Number 10 in the Sermon on the Mount Series
At one point in Jesus’ ministry he was accused by the Pharisees of allowing his disciples to break the tradition of the elders by eating with unwashed hands. This account is recorded In Matthew 15:1-20 and Mark 7:1-23. Jesus’ response is interesting when he declares that it is not what a man eats which defiles him, but the things which come out of his mouth are evidence of the defilement that is already inside.
Jesus is telling the Pharisees (and us) that it is the defiled heart which causes the wrong behavior. The behavior is a symptom and not a cause of impurity.
It is this context which makes the sixth Beatitude in Matthew 5:8 so interesting.
Blessed are the pure in heart, for they shall see God.
In the Israel of Jesus’ day, there were many regulations regarding external purity. The nation had food regulations, commands concerning washing, laws about touching dead bodies, ceremonial cleansings and prescribed worship. When they complied with these regulations, they could claim that they had purity in their practice, or what I would call practical purity.

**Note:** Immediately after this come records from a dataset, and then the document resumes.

(* ===== verification/SampleShares.v ===== *)
(** * A sample of shares

    Concrete stand-ins for the code that the share components call, and one
    round with a share that no helper holds yet. *)

From stdpp Require Import base gmap strings list numbers pretty.
From S2P Require Import Prelude Ordered Identity Outcome Lifecycle Record Confirmation Rows Store SampleCodec VoteRecovery.
From S2P Require Import Generation SampleTables Projection RoundPlanning SharePolicy Helpers ShareLedger HelperClient ShareWire.
From S2P Require Import SharePolling ShareTracking.
Local Open Scope Z_scope.
Local Open Scope voting_scope.

#[local] Existing Instance example_externals.
#[local] Existing Instance example_text.
#[local] Existing Instance example_recovery_externals.
#[local] Existing Instance example_domain_externals.

(** ** Code outside the repository *)

(** A helper is named by what follows an optional trailing slash. *)
Definition sample_identity : HelperIdentity :=
  fun url => if bool_decide (trim_slashes url = EmptyString)
             then Err (VInvalidInput (lit "invalid helper server url")) else Ok (trim_slashes url).

Definition sample_url_json : UrlListJson.
Proof.
  refine {|
    urls_of_json := fun s => match sample_parse s with Some l => Ok l | None => Err (lit "malformed") end;
    json_of_urls := sample_string
  |}.
  intros l. by rewrite sample_parse_string.
Defined.

(** A body of one byte: queued, duplicate, confirmed or pending. *)
Definition sample_helper_json : HelperJson := {|
  body_string_field := fun body field =>
    match body with
    | [n] => nth_error ["queued"; "duplicate"; "confirmed"; "pending"]%string (Z.to_nat n)
    | _ => None
    end;
  body_receipt := fun _ => None
|}.

#[local] Instance token_wire_share : Token WireEncryptedShare.
Proof.
  refine (token_iso (fun s => (ws_c1 s, ws_c2 s, ws_share_index s))
            (fun '(a, b, c) => mk_wire_share a b c) _).
  by intros [].
Defined.

#[local] Instance token_vote_share : Token VoteShareWire.
Proof.
  refine (token_iso (fun w => (vw_vote_round_id w, vw_shares_hash w, vw_proposal_id w, vw_vote_decision w,
      vw_encrypted_share w, vw_share_index w, vw_vc_tree_position w, vw_share_comms w,
      vw_primary_blind w, vw_submit_at w))
    (fun '(a, b, c, d, e, f, g, h, i, k) => mk_share_wire a b c d e f g h i k) _).
  by intros [].
Defined.

Definition sample_share_externals : ShareExternals.
Proof.
  refine {|
    pallas_point := fun _ => Some false;
    share_nullifier_hash := fun commitment index blind =>
      take 32 ((index + hd 0 blind) :: commitment ++ replicate 32 0);
    vote_share_json := sample_string;
    vote_share_of_json := fun s =>
      match sample_parse s with Some w => Ok w | None => Err (lit "malformed") end
  |}.
  - intros w. by rewrite sample_parse_string.
  - intros commitment index blind. rewrite length_take. cbn [length]. rewrite length_app, length_replicate. lia.
Defined.

(** ** One share *)
Definition sample_recovery : VoteRecoveryBundle :=
  mk_recovery (hex_string (vote_round_id example_identity)) (bundle_index example_identity)
    3 1 0 5 true 2 (replicate 32 0) (replicate 32 0) (replicate 32 1) [0]
    (replicate 32 0) (replicate 32 0) (replicate 32 0) (replicate 64 0)
    [mk_share (replicate 32 1) (replicate 32 2) 0 5 (replicate 32 0)] [replicate 32 2]
    (replicate 16 (replicate 32 0)) None.

Definition sample_nullifier : list Z := 2 :: replicate 31 1.

Definition sample_share_id : ShareId := (example_vote_id 3, 0).

Definition sample_share_row : ShareRow :=
  mk_share_row (@json_of_urls sample_url_json []) (@json_of_urls sample_url_json [])
    (@json_of_urls sample_url_json []) 2 sample_nullifier false 100 50.

Definition sample_tables : VotingTables :=
  let d := example_tables [sample_recovery] in
  mk_tables (tb_rounds d) (tb_bundles d) (tb_proofs d)
    {[ example_vote_id 3 :=
         mk_vote_row 1 None None (Some 5) (Some (sample_string (recovery_to_json sample_recovery))) ]}
    (tb_helper_share_plans d) (tb_share_delegations d) (tb_ballot_intent d)
    (tb_round_immediate_share d) (tb_delegate_cast_recovery d) (tb_combined_cast_rejections d).

Definition sample_share_db : ShareDb :=
  mk_share_db sample_tables {[ sample_share_id := sample_share_row ]}.

(** ** A quiet environment

    Nobody cancels, nothing fails and no other task runs. One helper's answers
    are lost, the others queue what they are sent. *)
Definition sample_env : TrackingEnv := {|
  te_cancel := fun _ => false;
  te_elapsed := fun n => Z.of_nat n;
  te_random_byte := fun _ _ => 0;
  te_health := fun _ => default_health;
  te_lock := fun _ => Ok true;
  te_fault := fun _ => None;
  te_others := fun _ db => db;
  te_poll_started := fun _ => 0;
  te_poll_turns := fun _ => [mk_poll_turn [] false SHARE_STATUS_POLL_BUDGET_MILLISECONDS None []];
  te_attempt_token := fun _ => None;
  te_deadline_fits := fun _ => true;
  te_transport := fun _ url _ =>
    if bool_decide (String.prefix "https://b" url = true) then Err TeTimeout
    else Ok (mk_response 200 [0] (Some "application/json"%string))
|}.

Definition sample_params : ShareTrackingParams :=
  mk_tracking_params example_round ["https://a/"; "https://b"; "https://c"]%string 200 (Some 100000)
    default_timing_policy.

Modern day legalists operate in much the same way. We can have lists of things to avoid and things to do which are used as litmus tests to determine the level of purity or spirituality. If you’ve been around the church enough, you’re bound to have run into one or more of these modern day Pharisees.

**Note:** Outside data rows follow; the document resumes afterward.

Lemma attempting_sound id server placement target policy expected db attempt :
  canonical_url server -> wf_db db ->
  attempting_step id server placement target policy expected db = Ok attempt ->
  match attempt with
  | Settled a => a <> Started
  | CompareAndSet observed write answer =>
      forall row, wf_row row -> observed row = true ->
        answer row = Started /\ other_generation expected row = false /\ sh_confirmed row = false
        /\ row_evidence row server = EvNone
        /\ (exists st, load_delivery row = Ok st
              /\ (policy = EnforcePlacementTarget -> (reserved_placements (sv_state st) placement < target)%nat))
        /\ strengthens None row (write row)
        /\ forall u, row_evidence (write row) u
             = if decide (u = server) then EvInFlight else row_evidence row u
  | InsertNew _ _ => False
  end.
Proof.
  intros Hc Hdb. unfold attempting_step. destruct (sd_shares db !! id) as [seen|] eqn:Hrow; [|by intros [= <-]].
  pose proof (Hdb _ _ Hrow) as Hwf. destruct (other_generation expected seen) eqn:Hg; [by intros [= <-]|].
  destruct (ensure_share_matches_ballot_intent _ _); [|done].
  destruct (load_wf _ Hwf) as (st & Hl & Hst & _ & _ & Hleg & Hev). rewrite Hl.
  destruct (_ || _) eqn:Hnone; [by intros [= <-]|]. apply orb_false_iff in Hnone as [_ Hno].
  destruct (placement_capacity_reached _ _ _ _) eqn:Hcap; [by intros [= <-]|].
  unfold delivery_begin. unfold canonical_url in Hc. rewrite Hc, Hno. intros [= <-].
  cbn [dv_in_flight_urls push_in_flight].
  intros row Hw Hobs. apply andb_true_iff in Hobs as [Hunc Hsame]. apply negb_true_iff in Hunc.
  apply same_delivery_spec in Hsame as (En & Es & Ea & Et).
  destruct (load_same_lists seen row Es Ea Et) as [Hl' _].
  apply delivery_contains_evidence in Hno as Hev0.
  pose proof (wf_push_in_flight _ _ Hc Hev0 (ws_state _ Hst)) as Hwp.
  destruct (wf_lists _ Hwp) as (_ & _ & Cf).
  destruct (column_written _ _ Cf (wd_in_flight _ Hwp) (ws_attempting _ Hst)) as (J1 & J2 & J3).
  destruct (rewrite_attempts row _ Hw J1) as [Hw' Hev'].
  assert (forall u, row_evidence row u = evidence (sv_state st) u) as Hre.
  { intros u. unfold row_evidence. by rewrite Hl', Hl. }
  assert (forall u, row_evidence (with_attempting (serialize_url_list
      (dv_in_flight_urls (push_in_flight (sv_state st) server)) (sv_legacy_attempting st)) row) u
      = if decide (u = server) then EvInFlight else row_evidence row u) as Hfin.
  { intros u. rewrite Hev', Es, Ea, J2, Hre, Hev.
    pose proof (in_flight_evidence _ u (ws_state _ Hst)) as Hin. rewrite Hev in Hin. rewrite Hev in Hev0.
    cbn [push_in_flight dv_in_flight_urls].
    assert (u ∈ dv_in_flight_urls (sv_state st) ++ [server]
            <-> u ∈ dv_in_flight_urls (sv_state st) \/ u = server) as Happ
      by (by rewrite elem_of_app, list_elem_of_singleton).
    repeat case_bool_decide; repeat case_decide; subst; naive_solver. }
  assert (other_generation expected row = false) as Hgen.
  { revert Hg. unfold other_generation. destruct expected; [|done]. by rewrite En. }
  split_and!; try done.
  - by rewrite Hre.
  - exists st. split; [by rewrite Hl'|]. intros ->. by apply Nat.leb_gt in Hcap.
  - split; try done.
    + by left.
    + intros u. left. rewrite Hfin. case_decide; [subst; rewrite Hre, Hev0; cbn; lia|done].
    + intros u. unfold legacy_urls. cbn [with_attempting sh_sent_to_urls sh_ambiguous_urls sh_attempting_urls].
      cbn [push_in_flight dv_in_flight_urls] in J3. rewrite J3, Hleg, Et. done.
Qed.
End statements.

Section statements2.
Context `{Externals} `{SqliteText} `{DomainExternals} `{HelperIdentity} `{UrlListJson}.

Definition merged (merge : HelperUrlMerge) (e : Evidence) : Evidence :=
  match merge with
  | DefiniteAcceptance => EvAccepted
  | OutcomeUnknown => if decide (e = EvAccepted) then EvAccepted else EvUnknown
  end.

Lemma merge_url_spec merge s url s' :
  sound_url url -> wf_delivery s -> merge_url merge s url = Ok s' ->
  wf_delivery s' /\ exists v, canonicalize url = Ok v
    /\ forall u, evidence s' u = if decide (u = v) then merged merge (evidence s u) else evidence s u.
Proof.
  intros Hu Hs Hm. unfold merge_url, mark_accepted, mark_outcome_unknown in Hm.
  destruct (canonicalize url) as [v|] eqn:Ev; [|by destruct merge]. specialize (Hu v Ev).
  destruct merge; simplify_eq; split.
  - by apply wf_mark_accepted.
  - exists v. split; [done|]. apply evidence_accepted.
  - by apply wf_mark_unknown.
  - exists v. split; [done|]. apply evidence_unknown.
Qed.

Lemma merged_stronger merge e : (strength e <= strength (merged merge e))%nat.
Proof. destruct merge, e; vm_compute; lia. Qed.

Lemma merge_fold_spec merge urls s s' :
  Forall sound_url urls -> wf_delivery s -> try_fold (merge_url merge) s urls = Ok s' ->
  wf_delivery s' /\ forall u, (strength (evidence s u) <= strength (evidence s' u))%nat
    /\ ((forall url, url ∈ urls -> canonicalize url <> Ok u) -> evidence s' u = evidence s u).
Proof.
  intros Hurls. revert s. induction Hurls as [|url urls Hu Hurls IH]; intros s Hs Hf; cbn [try_fold] in Hf.
  { simplify_eq. split; [done|]. intros u. by split. }
  destruct (merge_url merge s url) as [s1|] eqn:E; [|done].
  destruct (merge_url_spec _ _ _ _ Hu Hs E) as (Hw & v & Ev & Hev).
  destruct (IH _ Hw Hf) as [Hw' Hall]. split; [done|]. intros u. destruct (Hall u) as [Hle Heq].
  rewrite Hev in Hle, Heq. pose proof (merged_stronger merge (evidence s u)). split.
  - case_decide; lia.
  - intros Hno. rewrite Heq.
    + rewrite decide_False; [done|]. intros ->. by apply (Hno url); [constructor|].
    + intros x Hx. apply Hno. by constructor.
Qed.

(** A row rewritten with a stronger state. *)
Lemma rewrite_delivery row st st' target submit cleared :
  wf_row row -> load_delivery row = Ok st -> wf_stored st' ->
  sh_target_count row <= target -> submit = sh_submit_at row \/ submit = 0 ->
  (forall u, (strength (evidence (sv_state st) u) <= strength (evidence (sv_state st') u))%nat) ->
  (forall u, u ∈ legacy_urls row ->
     u ∈ sv_legacy_sent st' ++ sv_legacy_ambiguous st' ++ sv_legacy_attempting st') ->
  let row' := with_delivery
    (serialize_url_list (dv_accepted_urls (sv_state st')) (sv_legacy_sent st'))
    (serialize_url_list (dv_outcome_unknown_urls (sv_state st')) (sv_legacy_ambiguous st'))
    (serialize_url_list (dv_in_flight_urls (sv_state st')) (sv_legacy_attempting st')) target submit row in
  strengthens cleared row row' /\ forall u, row_evidence row' u = evidence (sv_state st') u.
Proof.
  intros Hw Hl Hst' Ht Hsub Hev Hleg row'. destruct (load_written st' row' Hst') as [Hw' Hl']; try done.
  assert (forall u, row_evidence row' u = evidence (sv_state st') u) as Hr
    by (intros u; unfold row_evidence; by rewrite Hl').
  split; [|done]. split; try done.
  - intros u. left. rewrite Hr. unfold row_evidence. rewrite Hl. apply Hev.
  - intros u Hu. destruct (load_wf _ Hw') as (st2 & E & _ & L1 & L2 & L3 & _).
    rewrite Hl' in E. simplify_eq. unfold legacy_urls. rewrite <- L1, <- L2, <- L3. by apply Hleg.
Qed.

Lemma merge_sound id urls merge reset expected db attempt :
  Forall sound_url urls -> wf_db db ->
  merge_step id urls merge reset expected db = Ok attempt ->
  match attempt with
  | Settled a => a = false
  | CompareAndSet observed write answer =>
      forall row, wf_row row -> observed row = true ->
        answer row = true /\ other_generation expected row = false
        /\ strengthens None row (write row)
        /\ sh_submit_at (write row) = (if reset then 0 else sh_submit_at row)
        /\ exists st st', load_delivery row = Ok st /\ try_fold (merge_url merge) (sv_state st) urls = Ok st'
             /\ forall u, row_evidence (write row) u = evidence st' u
  | InsertNew _ _ => False
  end.
Proof.
  intros Hurls Hdb. unfold merge_step. destruct (sd_shares db !! id) as [seen|] eqn:Hrow; [|by intros [= <-]].
  pose proof (Hdb _ _ Hrow) as Hwf. destruct (other_generation expected seen) eqn:Hg; [by intros [= <-]|].
  destruct (ensure_share_matches_ballot_intent _ _); [|done].
  destruct (load_wf _ Hwf) as (st & Hl & Hst & L1 & L2 & L3 & Hev). rewrite Hl.
  destruct (try_fold _ _ _) as [s'|] eqn:Hf; [|done]. intros [= <-].
  destruct (merge_fold_spec _ _ _ _ Hurls (ws_state _ Hst) Hf) as [Hw' Hev'].
  intros row Hw Hobs. apply same_delivery_spec in Hobs as (En & Es & Ea & Et).
  destruct (load_same_lists seen row Es Ea Et) as [Hl' _].
  set (st' := mk_stored_delivery s' (sv_legacy_sent st) (sv_legacy_ambiguous st) (sv_legacy_attempting st)).
  assert (wf_stored st') as Hst' by (by destruct Hst).
  destruct (rewrite_delivery row st st' (sh_target_count row)
              (if reset then 0 else sh_submit_at row) None) as [Hstr Hr]; try done.
  - by rewrite Hl'.
  - destruct reset; auto.
  - intros u. apply Hev'.
  - intros u. unfold legacy_urls. rewrite Es, Ea, Et. cbn. by rewrite L1, L2, L3.
  - split_and!; try done.
    + revert Hg. unfold other_generation. destruct expected; [|done]. by rewrite En.
    + exists st, s'. split_and!; try done. by rewrite Hl'.
Qed.

Lemma removal_sound id server expected db attempt :
  sound_url server -> wf_db db -> removal_step id server expected db = Ok attempt ->
  match attempt with
  | Settled a => a = false
  | CompareAndSet observed write answer =>
      exists v, canonicalize server = Ok v /\
      forall row, wf_row row -> observed row = true ->
        answer row = true /\ other_generation expected row = false /\ strengthens (Some v) row (write row)
        /\ sh_submit_at (write row) = sh_submit_at row
        /\ forall u, row_evidence (write row) u
             = if decide (u = v /\ row_evidence row u = EvInFlight) then EvNone else row_evidence row u
  | InsertNew _ _ => False
  end.
Proof.
  intros Hs Hdb. unfold removal_step. destruct (sd_shares db !! id) as [seen|] eqn:Hrow; [|by intros [= <-]].
  pose proof (Hdb _ _ Hrow) as Hwf. destruct (other_generation expected seen) eqn:Hg; [by intros [= <-]|].
  destruct (ensure_share_matches_ballot_intent _ _); [|done]. pose proof Hwf as (_ & _ & Ht).
  rewrite stored_urls_wf by done. destruct (column_wf _ Ht) as (Ct & Nt & Lt).
  pose proof (from_own_lists (mk_delivery [] [] (column_urls (sh_attempting_urls seen)))) as Hown.
  cbn [dv_accepted_urls dv_outcome_unknown_urls dv_in_flight_urls] in Hown. rewrite Hown.
  2: { split; cbn; try apply NoDup_nil_2; try done; try set_solver.
       intros u Hne. rewrite list.Forall_forall in Ct. apply Ct. revert Hne. unfold evidence. cbn.
       repeat case_bool_decide; try done; set_solver. }
  unfold mark_definite_failure. destruct (canonicalize server) as [v|] eqn:Ev; [|done].
  cbn [dv_in_flight_urls]. intros [= <-]. exists v. split; [done|].
  intros row Hw Hobs. apply same_delivery_spec in Hobs as (En & Es & Ea & Et).
  assert (Forall canonical_url (retain_other v (column_urls (sh_attempting_urls seen)))) as Cr.
  { apply list.Forall_forall. intros u Hu. apply elem_of_retain_other in Hu as [_ Hu].
    rewrite list.Forall_forall in Ct. by apply Ct. }
  destruct (column_written _ _ Cr (NoDup_retain v _ Nt) Lt) as (J1 & J2 & J3).
  destruct (rewrite_attempts row _ Hw J1) as [Hw' Hev'].
  assert (forall u, row_evidence (with_attempting (serialize_url_list
      (retain_other v (column_urls (sh_attempting_urls seen))) (column_legacy (sh_attempting_urls seen))) row) u
      = if decide (u = v /\ row_evidence row u = EvInFlight) then EvNone else row_evidence row u) as Hfin.
  { intros u. rewrite Hev', J2, row_evidence_columns, Et by done.
    pose proof (elem_of_retain_other u v (column_urls (sh_attempting_urls seen))) as Hret.
    repeat case_bool_decide; repeat case_decide; naive_solver. }
  split_and!; try done.
  - revert Hg. unfold other_generation. destruct expected; [|done]. by rewrite En.
  - split; try done; [by left| |].
    + intros u. rewrite Hfin. case_decide as Hd; [|by left]. destruct Hd as [-> Hin]. by right.
    + intros u. unfold legacy_urls. cbn [with_attempting sh_sent_to_urls sh_ambiguous_urls sh_attempting_urls].
      by rewrite J3, Et.
Qed.
End statements2.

This is not the purity of which Jesus is speaking of here. External purity can be produced by those who are impure in their motives. Jesus referred to them as white washed tombs that were clean on the outside but full of dead men’s bones (Matthew 23:27).
The purity to which Jesus refers is positional purity, or purity that is ascribed to us by God. Jeremiah tells us in Jer. 17:9 that “the heart is more deceitful than all else and is desperately sick; who can understand it?” David cried out in Psalm 51:10: “Create in me a clean heart, O God,”
We have a congenital defect, we are born with a sin nature and as A. T. Robertson tells us, “Sin befogs and beclouds the heart.” In Hebrews 12:14 we read that without purity no-one will see the Lord.
So how then can this Beatitude be fulfilled?
Paul tells us in 2 Corinthians 5:21 that when we are in Christ, we exchange his righteousness for our sin. In other words, we trade our impurity for his purity. We are then viewed by God as being pure.
It is only after this transaction has taken place that positional purity comes to an individual heart. It is because of this positional purity of heart that we can see God.
This is another promise that has an immediate and an ultimate fulfillment. In Ephesians 2:4-5 Paul tells us that though we started out life dead in our sins, we are made alive in Christ. Spiritually dead people cannot see or respond to God. In Christ, however, we can begin to see God in the sense that we are aware of his presence and work in our lives. This is the immediate fulfillment.
The ultimate fulfillment comes when believers stand before God. We read in 1 John 3:2–3 we will see Jesus just as he is in his entire deific splendor. We will then be fully know and be fully known by God (1 Corinthians 13:12). What a day that will be!
Until that day, we have to be satisfied with our intermediate experience of God as our down payment on the ultimate experience. When that happens, the good will be transformed into the best.